Tuesday, June 28, 2011

Conduct: Good Sportsmanship, Morals, and Learning

DRAFT / DRAFT / DRAFT / subject to review by WOCC board / DRAFT / DRAFT

Played as a serious game, competitive chess while sedentary can be quite tense in nature.

Performed at a high level you must not only evaluate hundreds--if not thousands--of combinations and postions, but this must be done not only quickly, but accurately for a sustained period of time. As is well know in these circles, one bad move, and its OVER.

Then you are seated across from someone, for hours at a time, and cannot help but be affected by their state of mind, or conduct. Think about this.

Nevermind chess, but the much broader arena of life is filled with costs, benefits, and costs. Risk is everywhere, and while it can to an extent can be controlled, cannot completely done so. And the process of playing chess and the process of engaging our opponent is a small labority within which to do so.

Playing chess for two or three hours is s significant investment of time and energy. You might have worked all day and come straight to the club or tournament hall without letup; your opponent might have left spouses or children to face you across the board, or feel anxiety when there is a history of other battles with you or imbalance of skills or ability.

If it is true as Kasparov said that 'Chess is mental torture', it has never been encouraged to torture your opponent off the board. Well OK, if its not tortune, then disturbance if you will.

Then the clubhouse. Chess in a club such as ours is a real priviledge. Let it be remembered please, that membership is a priviledge not a right. Lets cherish this place and each other. Let there be good sportsmanship (Wikipedia, link at left).

It is not hard to be disruptive. Making faces, banging pieces, hitting the clock, making other noises, side talk or little comments, standing too close over the shoulder of another tables player, maing faces, all that is not what a good sportsman does.
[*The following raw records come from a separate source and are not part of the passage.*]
(** A peer that has not authenticated on its connection changes nothing of the
    relay and learns nothing, whatever it sends, until it presents a
    credential the relay accepts. *)
Theorem unauthenticated_peer env i m s :
  let o := handle_message env i false m s in
  if out_authenticated o
  then ∃ a session, m = RelayAuth a ∧
         authenticate (now_auth env) i (ram_credential a) (ram_player_id a) (rs_auth s)
         = (rs_auth (out_service o), Ok session)
  else out_service o = s ∧ Forall harmless_reply (out_sent o).
Proof.
  assert (∀ what r, harmless_reply r → out_service (reply env what false r s) = s ∧
    Forall harmless_reply (out_sent (reply env what false r s))) as Hr.
  { intros what r Hh. rewrite reply_service. destruct (reply_sent env what false r s) as [[-> _]|[-> _]]; auto. }
  cbn zeta. destruct m; cbn [handle_message]; try (split; [done|constructor]).
  - rewrite reply_authenticated. by apply Hr.
  - unfold handle_auth.
    pose proof (authenticate_failed (now_auth env) i (ram_credential m) (ram_player_id m) (rs_auth s)) as Hf.
    destruct (authenticate _ _ _ _ _) as [auth [session|e]] eqn:Ha.
    + rewrite reply_authenticated, reply_service. by exists m, session.
    + assert (auth = rs_auth s) as -> by (by apply (Hf e)). rewrite upd_auth_id, reply_authenticated. by apply Hr.
Qed.

(** ** Storing *)

Lemma upd_blobs_id s : upd_blobs (blob_store s) s = s.
Proof. by destruct s. Qed.

Lemma store_refused db t f e b err :
  (store_event_tiered db t f e b).2 = Err err → (store_event_tiered db t f e b).1 = b.
Proof. unfold store_event_tiered. by repeat case_match. Qed.

Lemma pin_event_tables db f id b t : tables_for t (pin_event db f id b).1 = tables_for t b.
Proof. by destruct db, t. Qed.

Lemma set_ttl_tables db f id n b t : tables_for t (set_ttl_override db f id n b).1 = tables_for t b.
Proof. by destruct db, t. Qed.

Lemma store_metadata_spec env i m id s :
  let s' := store_metadata env i m id s in
  (∀ t, tables_for t (blob_store s') = tables_for t (blob_store s)) ∧
  rs_auth s' = rs_auth s ∧ registrations s' = registrations s ∧ rs_quota s' = rs_quota s ∧
  tiered_quota s' = record_storage_tiered i (rsm_tier m) (Z.of_nat (length (rsm_data m))) (tiered_quota s).
Proof.
  unfold store_metadata. destruct (sm_pin _), (ttl_override_days _); cbn;
    (split; [intros t; rewrite ?set_ttl_tables, ?pin_event_tables; done|done]).
Qed.

Lemma store_event_get t f e v b :
  (∀ e v, postcard_stored e = Ok v → postcard_parse_stored v = Ok e) →
  postcard_stored e = Ok v →
  get_event None t f (se_event_id e) (store_event_tiered None t f e b).1 = Ok (Some e).
Proof.
  intros Hlaw Hv. unfold get_event. rewrite (store_events t t f e v), decide_True by done.
  rewrite lookup_insert_eq. by rewrite (Hlaw e v).
Qed.

(** C17. Storing.  When the relay acknowledges a store, the peer has access to the
    tier, its account stays within the tier's limit and grows by exactly the
    bytes stored, and the event is there to be read under the identifier of the
    moment; when it refuses, nothing has changed.  Neither changes sessions,
    contacts, registrations or the flat account. *)
Theorem relay_store_spec env i m s a :
  (∀ e v, postcard_stored e = Ok v → postcard_parse_stored v = Ok e) →
  let o := handle_message env i true (RelayStore m) s in
  let s' := out_service o in
  let t := rsm_tier m in
  let n := Z.of_nat (length (rsm_data m)) in
  let id := store_event_id (now_event env) in
  (out_sent o = [RelayStoreAck a] →
   if rsa_accepted a
   then has_tier_access i t (rs_auth s) = true ∧
        get_event None t (rsm_interface_id m) id (blob_store s')
        = Ok (Some (stored_event_new (now_received env) id (rsm_data m) (replicate 12 x00))) ∧
        (in_u64 n → in_u64 (peer_tier_bytes i t (tiered_quota s) + n) →
         peer_tier_bytes i t (tiered_quota s') = peer_tier_bytes i t (tiered_quota s) + n ∧
         peer_tier_bytes i t (tiered_quota s') <= tier_max_bytes t (tq_config (tiered_quota s)))
   else s' = s) ∧
  rs_auth s' = rs_auth s ∧ registrations s' = registrations s ∧ rs_quota s' = rs_quota s.
Proof.
  intros Hlaw. cbn zeta. cbn [handle_message]. unfold handle_store_message.
  assert (∀ r x, out_sent (store_ack env r x) = [RelayStoreAck a] →
    rsa_accepted a = match r with None => true | Some _ => false end) as Hack.
  { intros r x. unfold store_ack. destruct (reply_sent env "Failed to send store ack" true
      (RelayStoreAck {| rsa_accepted := match r with None => true | Some _ => false end;
                        rsa_reason := r; rsa_timestamp_millis := now_ack env |}) x) as [[-> _]|[-> _]]; [|done].
    by intros [= <-]. }
  assert (∀ r x, out_service (store_ack env r x) = x) as Hsvc by (intros; apply reply_service).
  destruct (has_tier_access i (rsm_tier m) (rs_auth s)) eqn:Hacc; cbn [negb];
    [|rewrite Hsvc; split; [by intros ->%Hack|done]].
  destruct (can_store_tiered _ _ _ _) as [[]|e] eqn:Hcan; [|rewrite Hsvc; split; [by intros ->%Hack|done]].
  destruct (can_store i _ _ _) as [_|e]; [|rewrite Hsvc; split; [by intros ->%Hack|done]].
  set (id := store_event_id (now_event env)).
  set (e := stored_event_new (now_received env) id (rsm_data m) (replicate 12 x00)).
  destruct (store_event_tiered (db_store env) (rsm_tier m) (rsm_interface_id m) e (blob_store s))
    as [blobs [[]|err]] eqn:Hst; rewrite !Hsvc.
  - destruct (store_metadata_spec env i m id (upd_blobs blobs s)) as (Htab & -> & -> & -> & Htq).
    split; [|done]. intros ->%Hack. split; [done|].
    assert (∃ v, postcard_stored e = Ok v ∧ db_store env = None) as (v & Hv & Hdb).
    { revert Hst. unfold store_event_tiered. destruct (postcard_stored e) as [v|]; [|done].
      destruct (db_store env); [done|]. eauto. }
    split.
    + rewrite <- (store_event_get (rsm_tier m) (rsm_interface_id m) e v (blob_store s) Hlaw Hv).
      rewrite Hdb in Hst. rewrite Hst. unfold get_event. by rewrite Htab.
    + intros Hn Hs. rewrite Htq. cbn [tiered_quota upd_blobs].
      rewrite record_storage_tiered_bytes, decide_True by done. split; [done|].
      by apply can_store_tiered_ok.
  - pose proof (store_refused (db_store env) (rsm_tier m) (rsm_interface_id m) e (blob_store s) err) as Hb.
    rewrite Hst in Hb. cbn in Hb. rewrite (Hb eq_refl), upd_blobs_id. split; [by intros ->%Hack|done].
Qed.

(** ** Retrieving *)

(** A page of a retrieval: at most a hundred events, in order, exactly the
    first of those stored after the cursor; [has_more] tells whether the next
    request, with the page's last event as the cursor, finds more, and it finds
    exactly the rest.  A peer without access to the tier gets no reply. *)
Theorem retrieve_page_spec env i m s :
  blob_ok (blob_store s) → db_read env = None →
  let o := handle_message env i true (RelayRetrieve m) s in
  let t := default Connections (rtm_tier m) in
  let f := rtm_interface_id m in
  blob_store (out_service o) = blob_store s ∧
  (has_tier_access i t (rs_auth s) = false → out_sent o = [] ∧ out_exit o = None) ∧
  ∀ d, out_sent o = [RelayDelivery d] →
    has_tier_access i t (rs_auth s) = true ∧
    ∃ events, events_after_tiered None t f (after_event_id m) (blob_store s) = Ok events ∧
      rdm_events d = take 100 events ∧ (length (rdm_events d) <= 100)%nat ∧
      (rdm_has_more d = true ↔ drop 100 events ≠ []) ∧
      ∀ e, last (rdm_events d) = Some e →
        events_after_tiered None t f (Some (se_event_id e)) (blob_store s) = Ok (drop 100 events).
Proof.
  intros Hok Hdb. cbn zeta. cbn [handle_message]. unfold handle_retrieve_message.
  cbn [touch upd_registrations rs_auth blob_store].
  destruct (has_tier_access _ _ _); cbn [negb]; [|done].
  destruct (events_after_elems (after_event_id m) (default Connections (rtm_tier m)) (rtm_interface_id m)
    (blob_store s) Hok) as (events & Hev & Hsort & _).
  rewrite Hdb, Hev, reply_service. split; [done|]. split; [done|]. intros d Hd. split; [done|]. exists events.
  split; [done|]. unfold RETRIEVE_PAGE_SIZE in Hd.
  assert (rdm_events d = take 100 events ∧ rdm_has_more d = (100 <? length events)%nat) as [-> ->].
  { destruct (reply_sent env "Failed to send delivery" true (RelayDelivery
      (if (100 <? length events)%nat
       then with_more (relay_delivery_new (now_ack env) (rtm_interface_id m) (take 100 events))
       else relay_delivery_new (now_ack env) (rtm_interface_id m) events))
      (touch env i s)) as [[Hs _]|[Hs _]]; rewrite Hs in Hd; [|done]. injection Hd as <-.
    destruct (Nat.ltb_spec 100 (length events)); [done|]. split; [|done]. symmetry. by apply take_ge. }
  split; [done|]. split; [rewrite length_take; lia|]. split.
  - destruct (Nat.ltb_spec 100 (length events)) as [Hl|Hl].
    + split; [|done]. intros _ Hnil. apply (f_equal length) in Hnil. rewrite length_drop in Hnil. cbn in Hnil. lia.
    + split; [done|]. intros Hne. destruct Hne. by apply drop_ge.
  - intros e [page Hpage]%last_Some.
    assert (events = page ++ e :: drop 100 events) as Heq.
    { transitivity (take 100 events ++ drop 100 events); [by rewrite take_drop|].
      rewrite Hpage, <- app_assoc. done. }
    apply (events_after_resume (after_event_id m) _ _ _ page); [done|]. by rewrite <- Heq.
Qed.

(** ** The node *)

(** What a step of the service does to the components, as their own steps. *)
Definition component_steps (s s' : RelayService) : Prop :=
  rtc auth_step (rs_auth s) (rs_auth s') ∧
  rtc blob_step (blob_store s) (blob_store s') ∧
  rtc reg_step (registrations s) (registrations s').

Lemma component_steps_refl s : component_steps s s.
Proof. done. Qed.

Lemma component_steps_trans s1 s2 s3 :
  component_steps s1 s2 → component_steps s2 s3 → component_steps s1 s3.
Proof. intros (? & ? & ?) (? & ? & ?). split_and!; by etrans. Qed.

Lemma store_event_id_ok now : event_id_ok (store_event_id now).
Proof. unfold event_id_ok, store_event_id. cbn. pose proof (Z.mod_pos_bound now (2 ^ 64)). lia. Qed.

Lemma touch_steps env i s : component_steps s (touch env i s).
Proof. split_and!; [done|done|]. apply rtc_once, rs_touch. Qed.

Lemma handle_register_steps env i m s : component_steps s (handle_register env i m s).1.
Proof.
  unfold handle_register. destruct (can_register _ _ _); [|done]. destruct (can_register_tiered _ _ _ _); [|done].
  destruct (subscribe_all _ _ _) as [accepted rejected]. case_bool_decide; [done|].
  destruct (reg_register _ _ _ _ _ _) as [reg r] eqn:Hr. split_and!; [done|done|]. cbn. apply rtc_once.
  pose proof (rs_register (registrations s) (now_register env) (registrations_write env) i accepted
    (rrm_display_name m)) as Hs. cbn in Hr. by rewrite Hr in Hs.
Qed.

Lemma store_metadata_steps env i m id s : component_steps s (store_metadata env i m id s).
Proof.
  unfold store_metadata. destruct (sm_pin _), (ttl_override_days _); split_and!; cbn; try done.
  - eapply rtc_l; [apply bs_pin|]. apply rtc_once, bs_ttl.
  - apply rtc_once, bs_pin.
  - apply rtc_once, bs_ttl.
Qed.

Lemma handle_store_steps env i m s : component_steps s (out_service (handle_store_message env i m s)).
Proof.
  unfold handle_store_message. assert (∀ r x, out_service (store_ack env r x) = x) as Hsvc
    by (intros; apply reply_service).
  destruct (negb _); [by rewrite Hsvc|]. destruct (can_store_tiered _ _ _ _); [|by rewrite Hsvc].
  destruct (can_store _ _ _ _); [|by rewrite Hsvc].
  destruct (store_event_tiered _ _ _ _ _) as [blobs r] eqn:Hst.
  assert (component_steps s (upd_blobs blobs s)) as Hblobs.
  { split_and!; [done| |done]. cbn. apply rtc_once. replace blobs with (blobs, r).1 by done.
    rewrite <- Hst. apply bs_store, store_event_id_ok. }
  destruct r; rewrite Hsvc; [|done]. eapply component_steps_trans; [done|apply store_metadata_steps].
Qed.

Lemma handle_message_steps env i authenticated m s :
  component_steps s (out_service (handle_message env i authenticated m s)).
Proof.
  assert (∀ o, component_steps s (out_service o) →
    component_steps s (out_service (if authenticated then o else silent false s))) as Hg
    by (intros; by destruct authenticated).
  destruct m; cbn [handle_message]; try done; try apply Hg.
  - by rewrite reply_service.
  - unfold handle_register_message. pose proof (touch_steps env i s) as Ht.
    destruct (has_gossip (touch env i s)); [|by rewrite reply_service].
    pose proof (handle_register_steps env i m (touch env i s)) as Hr.
    destruct (handle_register _ _ _ _). rewrite reply_service. by eapply component_steps_trans.
  - unfold handle_unregister_message.
    pose proof (rs_unregister (registrations s) (registrations_write env) i (rum_interfaces m)) as Hr.
    destruct (reg_unregister _ _ _ _) as [reg []]; (split_and!; [done|done|by apply rtc_once]).
  - unfold handle_retrieve_message. pose proof (touch_steps env i s).
    repeat (case_match; try done); by rewrite reply_service.
  - unfold handle_auth. pose proof (au_authenticate (rs_auth s) (now_auth env) i (ram_credential m)
      (ram_player_id m)) as Ha. destruct (authenticate _ _ _ _ _) as [auth []]; rewrite reply_service;
      (split_and!; [by apply rtc_once|done|done]).
  - apply handle_store_steps.
  - unfold handle_contacts_message. destruct (has_tier_access _ _ _); rewrite reply_service; [|done].
    split_and!; [apply rtc_once, au_sync|done|done].
Qed.
End Service.
Arguments RelayService I {_ _}.
Arguments Outcome I {_ _}.
(* ===== verification/RelayNode.v ===== *)
(** * The relay node

    The relay of [indras-relay/src/relay_node.rs] running: connections opened
    and closed by any peers, their messages interleaved in any order, gossip,
    cleanup ticks and admin requests.  Handling one message, one gossiped event,
    one tick or one request is a step of the node.  It is composed of steps of
    the components, so that what those keep holds between any two of them as
    well; the methods of the registry are not atomic in the source, and
    [Registration.unregister_race] shows what their interleaving can do. *)

From S2P Require Import Prelude Bytes Packet Pending RelayConfig RelayQuota RelayAuth Registration Wire BlobStore RelayService RelayAdmin.

Section Node.
Context {I : Type} `{Countable I, !PeerKey I, !PeerKeyParse I, RegistrationJson}.
Context `{Ed25519, CredentialPostcard, StringListJson, StoredEventPostcard, !WirePostcard I}.










(** ** What the node keeps *)










End Node.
We want to keep it positive. We are not a formal club. We are serious, but are friendly and do everything possible to keep it that way.

Take a moment and visit the webpages of some high level professional golf webpages. Sometimes, in the upper left, outside FAQ [1] is a note on code of conduct. Whereas golf can involve wearing spiked shoes and swing a metal club which is capable of great destruction, chess can be just a board and a clock. Why should we be any less?

[1] FAQ, abrev for 'Frequently asked questions'.


Lev D. Zilbermints said...

I would point out that in chess, many players grimace or make a face, even if they are unaware of it themselves. Suggest you stand and watch a few games in progress. You will see how the players' facial expressions change over the course of the game. One could even call it an unconscious response.

When it comes to hitting the clock, might I point out that you never mention the time limit? Obviously, in a Game/10 the standards might be a bit different than in a Game/100. This is because the time pressure is greater in games with faster time controls. And what happens when you are in time pressure?

You cannot legislate everything. A good dose of common sense is in order.

transformation said...

Lev, thank you for your comment. This is appreciated.

The purpose of a blog is ether to educate or, at times, to provoke.

Provocation is not always a matter or antagonism, but duly to elicit dialogue.

To the extent that your is the very first comment since this blog was resuscitated where a real sustained thought was put in place, it might be suggested that the seeds of furtherance could be sprouting.

Along those lines, in doing so, might be succeeding in its purpose--as in to engage members while promoting ourselves or making our selves better available to new members.

This blog is not truth. And just as Karl Popper suggests, in his well regarded treatise, 'The Logic of Scientific Discovery', cum 'The Open Society and its Enemies', there is in Occidental philosophy much confusion as to the difference between truth versus accuracy.

Nice to see you, and hope to continue seeing you here.